Bunları yazarken yeniden ne kadar özlediğimi farettim, sanırım kalbim Kaş´da kaldı… Yeniden gitmek ümidiyle, sizlere de yolunuz düşerse bol bol mutlu an biriktirebileceğiniz keyifli bir Kaş macerası diliyorum…

Kaş'ta restoran tavsiyeleri

Gelelim Kaş'ın hem göz doyuran hem de mide şenlendiren mekanlarına...

Ruhibey Restaurant

Kaş’ın içerisinde yer alan Uzun Çarşı Caddesi’nden yukarı çıkarken hem sağda ve solda bulunan mağazalara göz atabilir hem de balkonlardan sarkan begonvilleri ve sokağın diğer ucunda bulunan lahiti de alacak şekilde birbirinden güzel fotoğraflar çekebilir ve sokağın renk cümbüşüyle önce gözlerinize bir ziyafet çekebilirsiniz leziz bir yemek öncesinde…
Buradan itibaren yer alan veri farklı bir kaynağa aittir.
(* ===== verification/EnvironmentTheorems.v ===== *)
(** * Theorems about environments *)
From S2P Require Import Prelude PyDict PyText Protocol Versioned EnvironmentCrypto Environments.
Import EnvironmentRepository.
Open Scope list_scope.

(** ** Validation *)

Section validation.
  Context `{PyFloat} `{Aead}.

(** What [validate_value] accepts. *)
Definition input_ok (c : ConfigurationCategory.t) (item : ConfigurationValueInput.t) : Prop :=
  match ConfigurationValueInput.secret item, ConfigurationValueInput.secret_ref item with
  | true, None => exists s, ConfigurationValueInput.value item = PStr s
  | true, Some _ => ConfigurationValueInput.value item = PNone
  | false, Some _ => False
  | false, None => c = ConfigurationCategory.ENVIRONMENT_VARIABLE ->
                   TaskEnvelope.is_str (ConfigurationValueInput.value item) = true
  end
  /\ exists l, encoded_value (ConfigurationValueInput.value item) = Ok l /\ (Z.of_nat (length l) <= MAX_VALUE_BYTES)%Z.

Lemma is_str_Some v : TaskEnvelope.is_str v = true <-> exists s, v = PStr s.
Proof. destruct v; simpl; naive_solver. Qed.

Lemma validate_value_Ok c item : validate_value c item = Ok tt <-> input_ok c item.
Proof.
  unfold validate_value, input_ok.
  assert (forall u, rbind (encoded_value (ConfigurationValueInput.value item)) (fun encoded =>
      if (MAX_VALUE_BYTES <? Z.of_nat (length encoded))%Z
      then Err (ValueError "configuration values cannot exceed 65536 bytes") else Ok tt) = Ok u <->
    exists l, encoded_value (ConfigurationValueInput.value item) = Ok l
              /\ (Z.of_nat (length l) <= MAX_VALUE_BYTES)%Z) as Hlen.
  { intros []. rewrite rbind_Ok. split; intros (l & Hl & Hn); exists l; (split; [done |]).
    - case_match eqn:E; [done |]. by apply Z.ltb_ge in E.
    - apply Z.ltb_ge in Hn. by rewrite Hn. }
  rewrite rbind_Ok. setoid_rewrite Hlen.
  destruct (ConfigurationValueInput.secret item), (ConfigurationValueInput.secret_ref item).
  - case_bool_decide; simpl; split; [intros (? & ? & ?); eauto | intros [? ?]; eauto | by intros (? & ? & _) |
      by intros [? _]].
  - rewrite <- is_str_Some. destruct (TaskEnvelope.is_str _); simpl; split; [intros (? & ? & ?); eauto | intros [? ?]; eauto |
      by intros (? & ? & _) | by intros [? _]].
  - split; [by intros (? & ? & _) | by intros [? _]].
  - case_bool_decide as Hc; destruct (TaskEnvelope.is_str _); simpl; split; try (by intros (? & ? & _));
      try (intros (? & ? & ?); eauto; fail); try (intros [? ?]; eauto; fail).
    intros [Hs _]. by specialize (Hs Hc).
Qed.

Lemma validate_items_Ok c names items :
  validate_items c names items = Ok tt <->
  Forall (fun i => (if bool_decide (c = ConfigurationCategory.ENVIRONMENT_VARIABLE)
                    then ENV_KEY_PATTERN else KEY_PATTERN) (ConfigurationValueInput.name i) = true
                   /\ input_ok c i) items
  /\ NoDup (map ConfigurationValueInput.name items)
  /\ forall i, i ∈ items -> ConfigurationValueInput.name i ∉ names.
Proof.
  revert names. induction items as [|i items IH]; intros names; simpl.
  { split; [intros _ | done]. split_and!; [constructor | constructor | by intros ? ?%elem_of_nil]. }
  set (pat := if bool_decide _ then _ else _) in *.
  rewrite Forall_cons, NoDup_cons. setoid_rewrite elem_of_cons.
  destruct (pat (ConfigurationValueInput.name i)) eqn:Ep; simpl.
  2: { split; [done |]. intros ([[? _] _] & _). congruence. }
  case_bool_decide as Hin.
  { split; [done |]. intros (_ & _ & Hn). destruct (Hn i); auto. }
  rewrite rbind_Ok. setoid_rewrite IH. setoid_rewrite elem_of_cons. split.
  - intros ([] & Hv%validate_value_Ok & Hall & Hnd & Hn). split_and!; try done.
    + intros Hx. apply list_elem_of_In, in_map_iff in Hx as (j & Hj & Hjin%list_elem_of_In).
      apply (Hn j Hjin). by left.
    + intros j [->|Hj]; [done |]. intros Hx. apply (Hn j Hj). by right.
  - intros ([[_ Hv] Hall] & [Hni Hnd] & Hn). exists tt. split; [by apply validate_value_Ok |].
    split_and!; try done. intros j Hj [Hx|Hx]; [| by apply (Hn j); auto].
    apply Hni. rewrite <- Hx. apply list_elem_of_In, in_map. by apply list_elem_of_In.
Qed.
Microsoft bünyesindeki kurumsal hayatımın ardından herkesin hayalini kurduğu yeni hayatımda, Limanağzı’nda yer alan Delos Beach Hotel’de hem konaklamaya hem de beni ziyarete gelen yaklaşık 30 kişilik Microsoft ekibi ile Ruhibey Restaurant’ı keşfe geldik.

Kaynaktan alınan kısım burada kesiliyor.